Partial Outage on FR-4

Incident Report for Platform.sh

Postmortem

Overview

On June 26th, at 08:36 UTC, an incident was declared for the (fr-4) region. Platform.sh monitoring detected a number of site down alerts and upon further investigation determined the issue was a result of maintenance being performed by the upstream service provider.

What Happened

The maintenance performed by the service provider required a reboot of several components in the region that caused production and development environments to become unavailable. The nature of this maintenance was related to routine security patches being rolled out across several hosts in the region.

After the reboot, several hosts did not recover as expected and required more intervention by Platform.sh engineers. The faulty hosts were replaced and projects were evacuated across to the good hosts for recovery to take place. A small percentage of projects did not recover as expected during the evacuation which resulted in a longer downtime for those said projects.

Platform.sh technical teams have fixed the bug that prevented hosts from recovering as expected and the same is being rolled out. Investigation on failures that occurred during evacuation are being carried out and will be fixed appropriately in future.

Impact

The incident impacted both production and development environments. Most projects were recovered by 11:53 UTC with a small portion of projects needing manual recovery by Platform.sh engineers. Observed downtime ranged from 60 minutes to 2 hours and 40 minutes.

Posted Jul 01, 2022 - 14:31 UTC

Resolved

This incident has been resolved.

Posted Jun 26, 2022 - 14:55 UTC

Monitoring

A fix has been implemented and we are monitoring the results.

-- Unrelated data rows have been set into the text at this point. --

Lemma move_wf b b' : wf b -> move b b' -> wf b'.
Proof.
  intros W. destruct 1 as [k a Hk Ha Hc|a k r Ha Hk Hr Hs Hl|a k r actual Hr Ha Hs Hn Hl
    |a k r Hr Ha Hs|k r Hr Hs|k a hard soft Ha Hs Hb Hl].
  - destruct (held_none b k W Hk) as [H0 _]. split; cbn.
    + intros k1 a1 [[-> ->]|[_ H]]%insert_case; [done|by apply wf_account in H].
    + apply W.
    + intros k1 r1 H. apply booked_insert. by eapply wf_booked.
    + intros k1 a1 [[-> ->]|[_ H]]%insert_case; [|by apply wf_held in H].
      unfold held in *. cbn. destruct Ha as (_ & _ & ? & _). lia.
  - destruct (wf_account _ W _ _ Ha) as (Hka & Hta & ? & ? & ?).
    destruct (Hr) as (Hkr & Htr & ? & ?). split; cbn.
    + intros k1 a1 [[-> ->]|[_ H']]%insert_case; [|by apply wf_account in H'].
      unfold account_ok, charge. cbn. repeat split; done || lia.
    + intros k1 r1 [[-> ->]|[_ H']]%insert_case; [done|by apply wf_reservation in H'].
    + intros k1 r1 [[-> ->]|[_ H']]%insert_case; apply booked_insert; [by eexists|].
      by eapply wf_booked.
    + intros k1 a1 Hk1. unfold held. cbn. rewrite map_total_insert by done.
      apply insert_case in Hk1 as [[-> ->]|[Hne H']].
      * pose proof (wf_held _ W _ _ Ha) as Hh. unfold held in Hh. unfold charge. cbn.
        unfold held_by at 1. case_match; lia.
      * pose proof (wf_held _ W _ _ H') as Hh. unfold held in Hh.
        unfold held_by at 1. rewrite bool_decide_eq_false_2 by congruence. cbn. lia.
  - destruct (wf_account _ W _ _ Ha) as (Hka & Hta & ? & ? & ?).
    destruct (wf_reservation _ W _ _ Hr) as (Hkr & Htr & ? & ?).
    pose proof (held_covers _ _ _ _ W Hr Hs Ha).
    eapply wf_update; try done; cbn.
    + unfold account_ok, charge. cbn. repeat split; done || lia.
    + unfold held_by. rewrite Hs. unfold account_key, holds. cbn.
      rewrite bool_decide_eq_true_2, andb_false_r by done. cbn. lia.
  - assert (Hh : holds r = true) by (unfold holds; by rewrite Hs).
    destruct (wf_account _ W _ _ Ha) as (Hka & Hta & ? & ? & ?).
    destruct (wf_reservation _ W _ _ Hr) as (Hkr & Htr & ? & ?).
    pose proof (held_covers _ _ _ _ W Hr Hh Ha).
    eapply wf_update; try done; cbn.
    + unfold account_ok, charge. cbn. repeat split; done || lia.
    + unfold held_by. rewrite Hh. unfold account_key, holds. cbn.
      rewrite bool_decide_eq_true_2, andb_false_r by done. cbn. lia.
  - destruct (wf_booked _ W _ _ Hr) as [a Ha].
    rewrite <- (insert_id (accs b) (account_key r) a) by done.
    eapply wf_update; try done; cbn.
    + by apply (wf_reservation _ W) in Hr.
    + by apply (wf_account _ W) in Ha.
    + unfold held_by, holds. cbn. rewrite Hs. cbn. unfold account_key. cbn. go_eval. lia.
  - destruct (wf_account _ W _ _ Ha) as (Hka & Hta & ? & ? & ?). split; cbn.
    + intros k1 a1 [[-> ->]|[_ H']]%insert_case; [|by apply wf_account in H'].
      unfold account_ok. cbn. repeat split; done || lia.
    + apply W.
    + intros k1 r1 H'. apply booked_insert. by eapply wf_booked.
    + intros k1 a1 [[-> ->]|[_ H']]%insert_case; [|by apply (wf_held _ W) in H'].
      cbn. by apply (wf_held _ W) in Ha.
Qed.

Lemma moves_wf b b' : wf b -> rtc move b b' -> wf b'.
Proof. intros W. induction 1; eauto using move_wf. Qed.

(** ** What the moves conserve *)

(** The life of a reservation: open, parked for reconciliation, then settled;
    or settled or released directly.  Its booking never changes. *)
Definition same_booking (r r' : Reservation) : Prop :=
  r_ID r' = r_ID r /\ r_TenantID r' = r_TenantID r /\ r_AccountID r' = r_AccountID r /\
  r_RequestID r' = r_RequestID r /\ r_ReservedMicros r' = r_ReservedMicros r /\
  r_CreatedAt r' = r_CreatedAt r /\ r_ExpiresAt r' = r_ExpiresAt r.

Definition follows (r r' : Reservation) : Prop :=
  r' = r \/
  (same_booking r r' /\
   (r_State r = ReservationOpen /\ r_State r' <> ReservationOpen
    \/ r_State r = ReservationReconcile /\ r_State r' = ReservationSettled)).

Lemma follows_trans r r' r'' : follows r r' -> follows r' r'' -> follows r r''.
Proof. unfold follows, same_booking. naive_solver congruence. Qed.

(** The identity of an account, and the balance of its books. *)
Definition same_account (a a' : BudgetAccount) : Prop :=
  a_ID a' = a_ID a /\ a_TenantID a' = a_TenantID a /\ a_ScopeType a' = a_ScopeType a /\
  a_ScopeID a' = a_ScopeID a /\ a_Currency a' = a_Currency a /\
  a_PeriodStart a' = a_PeriodStart a /\ a_PeriodEnd a' = a_PeriodEnd a.

Record evolves (b b' : books) : Prop := {
  ev_account : forall k a, accs b !! k = Some a -> exists a',
    accs b' !! k = Some a' /\ same_account a a' /\
    a_ReservedMicros a' - held b' k = a_ReservedMicros a - held b k /\
    a_SpentMicros a' - settled b' k = a_SpentMicros a - settled b k;
  ev_reservation : forall k r, ress b !! k = Some r -> exists r',
    ress b' !! k = Some r' /\ follows r r'
}.
Lemma release_moves a k r :
  reservations l !! k = Some r -> accounts l !! account_key r = Some a ->
  r_State r = ReservationOpen ->
  move (books_of l) (books_of (fst (release_reservation (account_key r) a k r l))).
Proof.
  intros Hr Ha Hs. assert (Hh : holds r = true) by (unfold holds; by rewrite Hs).
  destruct (wf_account _ W _ _ Ha) as (_ & _ & ? & ? & ?).
  pose proof (held_covers _ _ _ _ W Hr Hh Ha).
  destruct (wf_reservation _ W k r Hr) as (_ & _ & ? & _).
  pose proof (move_release (books_of l) a k r Hr Ha Hs) as Hm.
  unfold release_reservation, books_of. cbn. exact_int. by destruct a.
Qed.

Lemma park_moves k r :
  reservations l !! k = Some r -> r_State r = ReservationOpen ->
  move (books_of l) (books_of (fst (park_reservation k r l))).
Proof. intros Hr Hs. by apply move_park. Qed.

Definition same_money (a b : BudgetAccount) : Prop :=
  a_ID a = a_ID b /\ a_TenantID a = a_TenantID b /\ a_LimitMicros a = a_LimitMicros b /\
  a_ReservedMicros a = a_ReservedMicros b /\ a_SpentMicros a = a_SpentMicros b.

Lemma with_defaults_money now a : same_money (with_defaults now a) a.
Proof.
  assert (Htrans : Transitive same_money) by (intros ? ? ?; unfold same_money; intuition congruence).
  unfold with_defaults.
  etransitivity; [by unfold default_version; case_match|].
  etransitivity; [by unfold default_period_start; case_match|].
  etransitivity; [by unfold default_currency; case_match|].
  etransitivity; [by unfold default_scope_id; case_match|].
  by unfold default_scope_type; case_match.
Qed.
(* ===== verification/Json.v ===== *)
(** The parts of [encoding/json] the modelled packages rely on: the syntax
    check [json.Valid] as the byte-driven automaton of the library's scanner,
    and the test that a text decodes to a JSON object. *)

From S2P Require Import Prelude GoLib.

Module Json.

(** What the scanner is inside of, innermost first. *)
Inductive nesting : Type := InKey | InValue | InArray.

(** The scanner's scan_step functions. *)
Inductive scan_step : Type :=
| BeginValueOrEmpty | BeginValue | BeginStringOrEmpty | BeginString | EndValue | EndTop
| InString | InEsc | InEscU (digits_left : nat)
| AfterMinus | Digits1 | Digit0 | Dot | Dot0 | Exp | ExpSign | Exp0
| Literal (rest : list ascii).

Record scanner : Type := mkScanner {
  at_step : scan_step;
  stack : list nesting;
  depth : Z
}.

Definition maxNestingDepth : Z := 10000.

Definition space (c : ascii) : bool :=
  byte_is 32 c || byte_is 9 c || byte_is 13 c || byte_is 10 c.
Definition digit (c : ascii) : bool := byte_in 48 57 c.
Definition hex (c : ascii) : bool := digit c || byte_in 97 102 c || byte_in 65 70 c.

Definition goto (s : scanner) (st : scan_step) : option scanner :=
  Some (mkScanner st (stack s) (depth s)).

Definition push (s : scanner) (n : nesting) (st : scan_step) : option scanner :=
  if depth s + 1 <=? maxNestingDepth
  then Some (mkScanner st (n :: stack s) (depth s + 1)) else None.

Definition pop (s : scanner) : option scanner :=
  match stack s with
  | [] => None
  | _ :: outer =>
      Some (mkScanner (match outer with [] => EndTop | _ => EndValue end) outer (depth s - 1))
  end.

(** [stateEndValue]: a value has just ended before [c]. *)
Definition end_value (s : scanner) (c : ascii) : option scanner :=
  match stack s with
  | [] => if space c then goto s EndTop else None
  | top :: outer =>
      if space c then goto s EndValue else
      match top with
      | InKey => if byte_is 58 c then Some (mkScanner BeginValue (InValue :: outer) (depth s)) else None
      | InValue =>
          if byte_is 44 c then Some (mkScanner BeginString (InKey :: outer) (depth s))
          else if byte_is 125 c then pop s else None
      | InArray =>
          if byte_is 44 c then goto s BeginValue else if byte_is 93 c then pop s else None
      end
  end.

Definition begin_string (s : scanner) (c : ascii) : option scanner :=
  if space c then goto s BeginString else if byte_is 34 c then goto s InString else None.

Definition begin_value (s : scanner) (c : ascii) : option scanner :=
  if space c then goto s BeginValue
  else if byte_is 123 c then push s InKey BeginStringOrEmpty
  else if byte_is 91 c then push s InArray BeginValueOrEmpty
  else if byte_is 34 c then goto s InString
  else if byte_is 45 c then goto s AfterMinus
  else if byte_is 48 c then goto s Digit0
  else if byte_is 116 c then goto s (Literal (bytes "rue"))
  else if byte_is 102 c then goto s (Literal (bytes "alse"))
  else if byte_is 110 c then goto s (Literal (bytes "ull"))
  else if byte_in 49 57 c then goto s Digits1
  else None.

Definition after_digit0 (s : scanner) (c : ascii) : option scanner :=
  if byte_is 46 c then goto s Dot
  else if byte_is 101 c || byte_is 69 c then goto s Exp
  else end_value s c.

(** One byte. *)
Definition advance (s : scanner) (c : ascii) : option scanner :=
  match at_step s with
  | BeginValueOrEmpty =>
      if space c then goto s BeginValueOrEmpty
      else if byte_is 93 c then end_value s c else begin_value s c
  | BeginValue => begin_value s c
  | BeginStringOrEmpty =>
      if space c then goto s BeginStringOrEmpty
      else if byte_is 125 c then
        match stack s with
        | _ :: outer => end_value (mkScanner EndValue (InValue :: outer) (depth s)) c
        | [] => None
        end
      else begin_string s c
  | BeginString => begin_string s c
  | EndValue => end_value s c
  | EndTop => if space c then goto s EndTop else None
  | InString =>
      if byte_is 34 c then goto s EndValue
      else if byte_is 92 c then goto s InEsc
      else if byte_in 0 31 c then None else goto s InString
  | InEsc =>
      if existsb (fun e => byte_is e c) [98; 102; 110; 114; 116; 92; 47; 34] then goto s InString
      else if byte_is 117 c then goto s (InEscU 3) else None
  | InEscU n =>
      if hex c then goto s (match n with O => InString | S n => InEscU n end) else None
  | AfterMinus =>
      if byte_is 48 c then goto s Digit0 else if byte_in 49 57 c then goto s Digits1 else None
  | Digits1 => if digit c then goto s Digits1 else after_digit0 s c
  | Digit0 => after_digit0 s c
  | Dot => if digit c then goto s Dot0 else None
  | Dot0 =>
      if digit c then goto s Dot0
      else if byte_is 101 c || byte_is 69 c then goto s Exp else end_value s c
  | Exp =>
      if byte_is 43 c || byte_is 45 c then goto s ExpSign
      else if digit c then goto s Exp0 else None
  | ExpSign => if digit c then goto s Exp0 else None
  | Exp0 => if digit c then goto s Exp0 else end_value s c
  | Literal [] => None
  | Literal (e :: rest) =>
      if e ≟ c then goto s (match rest with [] => EndValue | _ => Literal rest end) else None
  end.

Fixpoint scan (s : scanner) (data : list ascii) : option scanner :=
  match data with
  | [] => Some s
  | c :: data => match advance s c with Some s => scan s data | None => None end
  end.

(** [json.Valid]: at the end of input a blank must complete the value. *)
Definition Valid (data : string) : bool :=
  match scan (mkScanner BeginValue [] 0) (bytes data) with
  | None => false
  | Some s =>
      match advance s " "%char with
      | Some (mkScanner EndTop _ _) => true
      | _ => false
      end
  end.

Fixpoint skip_space (l : list ascii) : list ascii :=
  match l with
  | [] => []
  | c :: l' => if space c then skip_space l' else l
  end.

(** [json.Unmarshal] into a [map[string]json.RawMessage] succeeds with a
    non-nil map: the text is a valid JSON object. *)
Definition is_object (data : string) : bool :=
  Valid data && match skip_space (bytes data) with c :: _ => byte_is 123 c | [] => false end.

Example valid_ex : map Valid ["{}"; " [1, -2.5e+3, true]"; "null"; "{1}"; "01"; "[1,]"; ""]
  = [true; true; true; false; false; false; false].
Proof. vm_compute. reflexivity. Qed.
Example valid_string : Valid (of_bytes (bytes "{" ++ [ascii_of_nat 34] ++ bytes "a\u00e9"
  ++ [ascii_of_nat 34] ++ bytes ": [{}, []]} ")) = true.
Proof. vm_compute. reflexivity. Qed.
End Json.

Posted Jun 26, 2022 - 11:53 UTC

Investigating

We have detected an issue affecting service on the FR-4 region. Our Operations team has been notified and is currently working to restore service. Projects in the affected region may experience site outages.
We will update you as soon as we have further information.

Posted Jun 26, 2022 - 08:36 UTC

This incident affected: Europe (France 4) (fr-4.platform.sh).